Shelley had a lot of work to do, as always. She worked eight or nine hours in every day, some of it with Makaay and the EI staff. But she also kept in contact with clients, suppliers, and contacts all around the world, and those nine work-hours were scattered randomly through each twenty-four. She worked in the hotel’s small computer-aided-design booth, in her swimsuit or a fluffy hotel bathrobe, surrounded by VR visitors, or ghostly circuitry plans, or mock-ups of intricate mechanical assemblies. She had an admirable capacity to function well at three in the morning, and catch up with a catnap at four in the afternoon.

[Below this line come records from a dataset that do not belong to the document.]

(* ===== verification/SocketTheorems.v ===== *)
(** * Theorems about local sockets

    The two streams of a connection, how connections come about, and boundary
    cases. *)

From S2P Require Import Prelude Bytes Heap FileTypes Spinlock LinkedList UnixSocket.

Section sockets.
Context {C W : Type} `{!CircularOps C} `{!CircularSpec C} `{!SocketServices W}.
Context `{!Allocator LLcell} `{!Allocator (UnixSocketPair C)} `{!Allocator SockNode}.
Abbreviation U := (usys C W).
Abbreviation Pair := (UnixSocketPair C).
Implicit Types s : U.

(** ** Access *)

Lemma pair_deref s p y : p <> 0 -> pairs s !! p = Some y -> on_pairs (deref p) s = Ok (y, s).
Proof. intros Hp Hy. unfold on_pairs, us_part. rewrite (deref_ok _ _ _ Hp Hy). by destruct s. Qed.
Lemma pair_update s p y f : p <> 0 -> pairs s !! p = Some y ->
  on_pairs (update p f) s = Ok (tt, us_pairs (<[p := f y]> (pairs s)) s).
Proof. intros Hp Hy. unfold on_pairs, us_part. by rewrite (update_ok _ _ _ _ Hp Hy). Qed.
Lemma sock_deref s p y : p <> 0 -> sockets s !! p = Some y -> on_sockets (deref p) s = Ok (y, s).
Proof. intros Hp Hy. unfold on_sockets, us_part. rewrite (deref_ok _ _ _ Hp Hy). by destruct s. Qed.
Lemma sock_update s p y f : p <> 0 -> sockets s !! p = Some y ->
  on_sockets (update p f) s = Ok (tt, us_sockets (<[p := f y]> (sockets s)) s).
Proof. intros Hp Hy. unfold on_sockets, us_part. by rewrite (update_ok _ _ _ _ Hp Hy). Qed.
Lemma node_deref s p y : p <> 0 -> nodes s !! p = Some y -> on_nodes (deref p) s = Ok (y, s).
Proof. intros Hp Hy. unfold on_nodes, us_part. rewrite (deref_ok _ _ _ Hp Hy). by destruct s. Qed.

Lemma pair_locks s p y :
  p <> 0 -> pairs s !! p = Some y -> LOCK_PAIR y = false ->
  pair_lock spinlock_acquire p s = Ok (tt, s) /\ pair_lock spinlock_release p s = Ok (tt, s).
Proof.
  intros Hf Hx Hl. unfold pair_lock. split.
  all: erewrite bind_ok by (by apply pair_deref); rewrite ?Hl; erewrite bind_ok by done.
  all: erewrite pair_update by done; unfold IS_NOT_LOCKED; rewrite insert_id; [by destruct s|].
  all: rewrite Hx; destruct y; cbn in *; by subst.
Qed.
Lemma sock_locks s p y :
  p <> 0 -> sockets s !! p = Some y -> LOCK_SOCK y = false ->
  sock_lock spinlock_acquire p s = Ok (tt, s) /\ sock_lock spinlock_release p s = Ok (tt, s).
Proof.
  intros Hf Hx Hl. unfold sock_lock. split.
  all: erewrite bind_ok by (by apply sock_deref); rewrite ?Hl; erewrite bind_ok by done.
  all: erewrite sock_update by done; unfold IS_NOT_LOCKED; rewrite insert_id; [by destruct s|].
  all: rewrite Hx; destruct y; cbn in *; by subst.
Qed.
Lemma list_locks s :
  LOCK_LL_UNIX_SOCKET s = false ->
  list_lock spinlock_acquire s = Ok (tt, s) /\ list_lock spinlock_release s = Ok (tt, s).
Proof. intros E. unfold list_lock. destruct s. cbn in *. by subst. Qed.

(** ** One direction of a connection *)

(** What a receiver gets from a queue of bytes. *)
Definition recv_spec (nonblock : bool) (q : list Z) (limit : Z) : sres (Z * list Z) * list Z :=
  match q with
  | [] => (if nonblock then Done (ERR EWOULDBLOCK, []) else Blocks, [])
  | _ => let k := Z.min limit (zlen q) in (Done (k, take (Z.to_nat k) q), drop (Z.to_nat k) q)
  end.

(** What a sender can add to a queue with room for [UNIX_SOCK_BUFF_DEFAULT - 1]
    bytes: all of it, cut to the size of the buffer, or nothing. *)
Definition send_spec (nonblock : bool) (q data : list Z) : sres Z * list Z :=
  let k := Z.min (zlen data) UNIX_SOCK_BUFF_DEFAULT in
  if k <=? UNIX_SOCK_BUFF_DEFAULT - 1 - zlen q then (Done k, q ++ take (Z.to_nat k) data)
  else (if nonblock then Done (ERR EWOULDBLOCK) else Blocks, q).

(** A way through the pair. *)
Record direction := mkDir { d_buff : Pair -> C; d_size : Pair -> Z; d_put : C -> Pair -> Pair }.
Definition to_server : direction := mkDir serverBuff serverBuffSize set_server_buff.
Definition to_client : direction := mkDir clientBuff clientBuffSize set_client_buff.

Definition dir_ok (d : direction) : Prop :=
  (forall c y, d_buff d (d_put d c y) = c) /\ (forall c y, LOCK_PAIR (d_put d c y) = LOCK_PAIR y).
Lemma fakefsAddFile_found_witness :
  exists a s', fakefsAddFile 2 [112; 99; 105] None DIR_MODE 7 ff_sample = Ok (a, s') /\
    fakefsTraversePath 1 [47; 98; 117; 115; 47; 112; 99; 105] s' = Ok (a, s') /\ fakefsTraversePath 1 [47; 98; 117; 115] s' = Ok (2, s').
Proof.
  destruct (fakefsAddFile_found ff_sample [1; 2] ff_kids 2 [112; 99; 105] None DIR_MODE 7 ff_sample_ok ff_sample_names)
    as (a & s' & E & _ & _ & _ & _ & H1 & H2).
  - set_solver.
  - split; [split; [done|unfold slash; set_solver]|]. repeat constructor; done.
  - exists a, s'. split_and!; [exact E| |].
    + apply (H1 eq_refl 1 [[98; 117; 115]]); [set_solver|constructor; [exact bus_name|constructor]|reflexivity].
    + apply (H2 1 [[98; 117; 115]] 2); [set_solver|done|constructor; [exact bus_name|constructor]|reflexivity].
Defined.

So I spent some time alone. It was close to midsummer and off season, but even so Palm Springs had an echoing, empty feel. The twentieth-century wealth and ease of transportation that had built the place had drained away, leaving a glittering bubble in the desert air. It wasn’t so bad for me. I felt as if I’d been through a lot, and Palm Springs, big and depopulated, was a good place to let the tension drain away. If only I played golf the place would have been perfect, I thought.

Shelley and I did spend our spare time together. We ate, swam, walked, talked. I was always extremely fond of Shelley. Competent, engaged, humorous, at ease in her life and her work, she was the kind of human being that I’d always aspired to be. And I think she was fond of me, too, even though compared to her I was a no-hoper — never reliable, always inclined to flakiness. But I was “never short of ideas,” she would sometimes say. You needed somebody around to come up with the impulse to do things, and I was a source of that — as witness our hydrate stabilization project itself.

For sure a life with Shelley, who was sane, engaged, and alive, would have been good for me — if not always for her. But it was never going to happen, because, as she had said herself, Morag was always there, for better or worse as attached to me as my right arm, and there was no point behaving as if it wasn’t so. I sometimes regretted that fact. I think Shelley did a little, too. But our relationship had its place in my notional spectrum of possibilities. So it goes.

I talked to Rosa in Seville a few times. She was “digging up old ghost stories,” she told me a bit mysteriously. Sometimes she spooked me herself: behind her small face, so accurately reproduced by the hotel’s VR systems, I felt I glimpsed the shadowy conclaves of the Vatican, great mounds of knowledge that had accumulated for two millennia — and, perhaps, even stranger archives still.

After seven days Ruud Makaay called us back to his Mojave headquarters, where, he said, he would be organizing a seminar on our proposals.

We gathered in a conference room in the EI compound. The room itself was a clear-walled cube. There was a long table with a dozen chairs, evidently a mix of real and VR seamlessly joined. That was all there was; the room felt unfinished, a sketch. But in a virtual economy you flaunted your wealth by showing less.

Makaay, Shelley, and I were the only flesh-and-blood attendees. Tom and Sonia Dameyer projected in from England. I took a seat beside Tom, real and unreal side by side at the same table. I was inordinately glad to see him; I still hadn’t got over that Siberia experience, if I ever would. Tom looked uncomfortable to be here, though.